> [Problem statement]
Work through the entries below and show every line in which "AHelloAck" is found.

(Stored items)
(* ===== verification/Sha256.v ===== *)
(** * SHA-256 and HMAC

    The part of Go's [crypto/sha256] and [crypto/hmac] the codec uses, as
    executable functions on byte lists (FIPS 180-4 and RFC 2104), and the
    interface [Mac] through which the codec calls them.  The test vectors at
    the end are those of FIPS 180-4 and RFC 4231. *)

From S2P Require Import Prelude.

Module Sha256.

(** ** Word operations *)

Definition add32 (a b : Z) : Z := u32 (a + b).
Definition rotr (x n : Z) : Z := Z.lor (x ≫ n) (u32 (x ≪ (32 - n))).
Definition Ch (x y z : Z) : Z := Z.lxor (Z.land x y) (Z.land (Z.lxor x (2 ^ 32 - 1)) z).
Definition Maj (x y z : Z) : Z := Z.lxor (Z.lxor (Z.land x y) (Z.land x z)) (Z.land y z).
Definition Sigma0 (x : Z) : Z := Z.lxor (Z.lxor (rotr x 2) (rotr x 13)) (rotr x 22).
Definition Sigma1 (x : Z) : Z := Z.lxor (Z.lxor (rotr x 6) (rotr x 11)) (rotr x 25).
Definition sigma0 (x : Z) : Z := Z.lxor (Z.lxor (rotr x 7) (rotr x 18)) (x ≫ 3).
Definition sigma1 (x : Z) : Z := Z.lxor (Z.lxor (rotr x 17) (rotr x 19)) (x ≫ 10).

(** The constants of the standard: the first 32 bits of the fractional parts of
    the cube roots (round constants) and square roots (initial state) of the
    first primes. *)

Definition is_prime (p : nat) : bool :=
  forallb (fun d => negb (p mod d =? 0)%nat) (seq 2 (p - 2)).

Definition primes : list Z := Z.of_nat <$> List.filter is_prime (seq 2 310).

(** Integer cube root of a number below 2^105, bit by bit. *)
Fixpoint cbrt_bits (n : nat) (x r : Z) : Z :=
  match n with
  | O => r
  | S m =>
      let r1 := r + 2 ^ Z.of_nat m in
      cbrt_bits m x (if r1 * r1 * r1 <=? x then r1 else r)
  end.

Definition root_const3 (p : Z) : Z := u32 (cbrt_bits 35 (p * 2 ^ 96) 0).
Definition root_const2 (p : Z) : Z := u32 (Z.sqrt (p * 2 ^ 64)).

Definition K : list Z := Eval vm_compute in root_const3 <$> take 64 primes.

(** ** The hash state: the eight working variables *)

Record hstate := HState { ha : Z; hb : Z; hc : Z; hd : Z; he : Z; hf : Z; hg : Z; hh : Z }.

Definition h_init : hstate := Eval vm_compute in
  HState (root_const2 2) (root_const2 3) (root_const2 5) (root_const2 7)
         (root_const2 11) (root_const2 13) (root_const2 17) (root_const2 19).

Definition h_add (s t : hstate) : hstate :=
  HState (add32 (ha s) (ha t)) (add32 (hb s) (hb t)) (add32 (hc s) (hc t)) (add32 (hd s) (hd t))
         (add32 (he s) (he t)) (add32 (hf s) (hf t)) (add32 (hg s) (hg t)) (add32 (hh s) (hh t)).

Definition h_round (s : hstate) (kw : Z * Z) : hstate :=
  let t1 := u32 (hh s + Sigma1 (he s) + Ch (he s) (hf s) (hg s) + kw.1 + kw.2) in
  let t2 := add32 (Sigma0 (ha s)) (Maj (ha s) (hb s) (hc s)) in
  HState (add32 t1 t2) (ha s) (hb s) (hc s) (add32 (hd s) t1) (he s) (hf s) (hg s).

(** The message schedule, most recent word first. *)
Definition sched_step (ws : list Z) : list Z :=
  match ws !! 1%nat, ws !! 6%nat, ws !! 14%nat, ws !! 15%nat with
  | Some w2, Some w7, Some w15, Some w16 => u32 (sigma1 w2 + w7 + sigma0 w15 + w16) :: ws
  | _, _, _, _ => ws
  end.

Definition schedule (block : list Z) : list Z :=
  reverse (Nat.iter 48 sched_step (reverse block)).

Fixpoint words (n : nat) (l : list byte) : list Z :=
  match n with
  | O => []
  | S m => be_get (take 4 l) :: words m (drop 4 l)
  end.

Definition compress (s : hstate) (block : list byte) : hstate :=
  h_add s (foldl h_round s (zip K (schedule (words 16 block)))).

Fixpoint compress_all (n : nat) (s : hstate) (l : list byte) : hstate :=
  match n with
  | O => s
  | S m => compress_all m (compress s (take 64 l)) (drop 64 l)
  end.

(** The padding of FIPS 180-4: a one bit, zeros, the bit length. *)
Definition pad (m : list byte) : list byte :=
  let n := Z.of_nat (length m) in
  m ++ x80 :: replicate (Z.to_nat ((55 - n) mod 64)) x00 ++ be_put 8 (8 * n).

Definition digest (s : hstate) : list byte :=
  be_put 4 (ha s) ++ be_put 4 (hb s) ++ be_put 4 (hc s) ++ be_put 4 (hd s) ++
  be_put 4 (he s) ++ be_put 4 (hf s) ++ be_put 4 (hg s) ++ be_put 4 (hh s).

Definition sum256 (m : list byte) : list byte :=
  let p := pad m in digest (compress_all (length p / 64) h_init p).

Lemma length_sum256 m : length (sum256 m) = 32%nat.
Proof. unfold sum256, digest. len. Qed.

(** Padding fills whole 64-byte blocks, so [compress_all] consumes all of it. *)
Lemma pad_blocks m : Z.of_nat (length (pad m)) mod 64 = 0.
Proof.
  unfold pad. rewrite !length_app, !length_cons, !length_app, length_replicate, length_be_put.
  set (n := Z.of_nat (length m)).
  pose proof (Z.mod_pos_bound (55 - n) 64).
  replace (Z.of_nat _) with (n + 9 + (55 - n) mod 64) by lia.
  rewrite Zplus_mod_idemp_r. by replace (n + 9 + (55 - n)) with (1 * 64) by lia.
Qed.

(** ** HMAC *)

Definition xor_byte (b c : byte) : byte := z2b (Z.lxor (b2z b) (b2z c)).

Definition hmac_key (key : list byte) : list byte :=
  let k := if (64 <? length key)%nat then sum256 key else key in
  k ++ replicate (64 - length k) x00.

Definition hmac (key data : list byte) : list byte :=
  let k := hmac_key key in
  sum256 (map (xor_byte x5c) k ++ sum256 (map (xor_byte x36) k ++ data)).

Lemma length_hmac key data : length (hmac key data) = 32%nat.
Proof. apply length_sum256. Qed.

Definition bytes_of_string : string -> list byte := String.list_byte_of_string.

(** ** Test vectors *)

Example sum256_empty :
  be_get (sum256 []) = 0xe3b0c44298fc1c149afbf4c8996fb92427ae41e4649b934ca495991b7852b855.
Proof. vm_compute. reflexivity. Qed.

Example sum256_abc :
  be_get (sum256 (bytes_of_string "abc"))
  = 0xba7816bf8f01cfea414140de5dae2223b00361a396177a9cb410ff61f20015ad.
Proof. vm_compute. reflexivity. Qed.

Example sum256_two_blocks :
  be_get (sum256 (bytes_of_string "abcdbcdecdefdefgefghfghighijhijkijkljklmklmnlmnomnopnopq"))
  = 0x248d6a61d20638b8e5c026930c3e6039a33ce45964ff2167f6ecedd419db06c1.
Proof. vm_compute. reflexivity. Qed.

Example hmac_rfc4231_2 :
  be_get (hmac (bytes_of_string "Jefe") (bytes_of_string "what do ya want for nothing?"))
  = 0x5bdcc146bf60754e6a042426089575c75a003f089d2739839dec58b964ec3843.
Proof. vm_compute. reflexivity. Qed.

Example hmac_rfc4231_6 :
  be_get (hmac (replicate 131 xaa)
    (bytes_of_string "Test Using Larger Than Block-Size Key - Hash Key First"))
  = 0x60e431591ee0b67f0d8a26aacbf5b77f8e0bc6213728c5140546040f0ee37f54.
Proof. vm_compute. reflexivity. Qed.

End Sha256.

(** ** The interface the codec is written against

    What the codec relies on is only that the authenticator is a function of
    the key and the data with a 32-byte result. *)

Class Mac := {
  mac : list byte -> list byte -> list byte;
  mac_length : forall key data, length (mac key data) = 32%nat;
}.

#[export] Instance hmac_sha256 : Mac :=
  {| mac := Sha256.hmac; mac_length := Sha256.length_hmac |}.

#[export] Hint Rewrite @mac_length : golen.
...
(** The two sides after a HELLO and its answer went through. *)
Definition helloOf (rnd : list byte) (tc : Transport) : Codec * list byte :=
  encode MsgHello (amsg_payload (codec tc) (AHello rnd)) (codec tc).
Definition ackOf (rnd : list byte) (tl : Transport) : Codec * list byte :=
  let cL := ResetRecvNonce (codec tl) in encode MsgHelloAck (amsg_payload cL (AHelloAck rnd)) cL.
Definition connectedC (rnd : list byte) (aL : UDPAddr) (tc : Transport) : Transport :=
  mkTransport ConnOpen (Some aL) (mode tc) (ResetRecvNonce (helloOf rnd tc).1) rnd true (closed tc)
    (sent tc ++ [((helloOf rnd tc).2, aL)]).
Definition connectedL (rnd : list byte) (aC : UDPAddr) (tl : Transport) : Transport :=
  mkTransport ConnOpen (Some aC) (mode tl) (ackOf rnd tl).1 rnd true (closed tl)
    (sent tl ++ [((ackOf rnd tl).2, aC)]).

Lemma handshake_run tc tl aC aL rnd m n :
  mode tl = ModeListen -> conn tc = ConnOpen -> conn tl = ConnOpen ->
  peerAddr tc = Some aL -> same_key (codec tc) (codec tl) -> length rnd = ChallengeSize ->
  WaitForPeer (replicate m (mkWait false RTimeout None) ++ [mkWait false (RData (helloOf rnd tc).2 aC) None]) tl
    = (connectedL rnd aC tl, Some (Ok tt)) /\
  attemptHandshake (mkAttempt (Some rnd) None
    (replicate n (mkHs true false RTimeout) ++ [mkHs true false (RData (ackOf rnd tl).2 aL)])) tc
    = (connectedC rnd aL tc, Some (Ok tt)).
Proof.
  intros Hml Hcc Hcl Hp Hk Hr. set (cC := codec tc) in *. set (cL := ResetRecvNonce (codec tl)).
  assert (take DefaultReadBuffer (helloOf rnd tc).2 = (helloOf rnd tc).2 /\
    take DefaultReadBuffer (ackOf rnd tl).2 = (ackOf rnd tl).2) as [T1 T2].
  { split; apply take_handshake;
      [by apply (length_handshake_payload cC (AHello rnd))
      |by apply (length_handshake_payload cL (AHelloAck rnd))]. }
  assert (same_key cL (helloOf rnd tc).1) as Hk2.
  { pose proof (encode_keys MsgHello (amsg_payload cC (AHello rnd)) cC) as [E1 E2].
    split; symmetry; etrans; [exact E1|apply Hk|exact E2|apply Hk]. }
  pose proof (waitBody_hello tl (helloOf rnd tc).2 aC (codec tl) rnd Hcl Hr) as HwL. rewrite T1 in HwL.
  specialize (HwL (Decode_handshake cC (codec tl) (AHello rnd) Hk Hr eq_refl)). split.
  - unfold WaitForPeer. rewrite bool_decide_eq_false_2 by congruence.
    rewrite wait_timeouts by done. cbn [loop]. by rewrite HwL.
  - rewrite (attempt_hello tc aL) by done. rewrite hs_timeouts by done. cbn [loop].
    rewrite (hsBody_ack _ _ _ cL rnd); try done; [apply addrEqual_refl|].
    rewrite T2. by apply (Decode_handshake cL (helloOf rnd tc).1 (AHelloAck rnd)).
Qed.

> [Result of the exercise]
  let cL := ResetRecvNonce (codec tl) in encode MsgHelloAck (amsg_payload cL (AHelloAck rnd)) cL.
      |by apply (length_handshake_payload cL (AHelloAck rnd))]. }
    rewrite T2. by apply (Decode_handshake cL (helloOf rnd tc).1 (AHelloAck rnd)).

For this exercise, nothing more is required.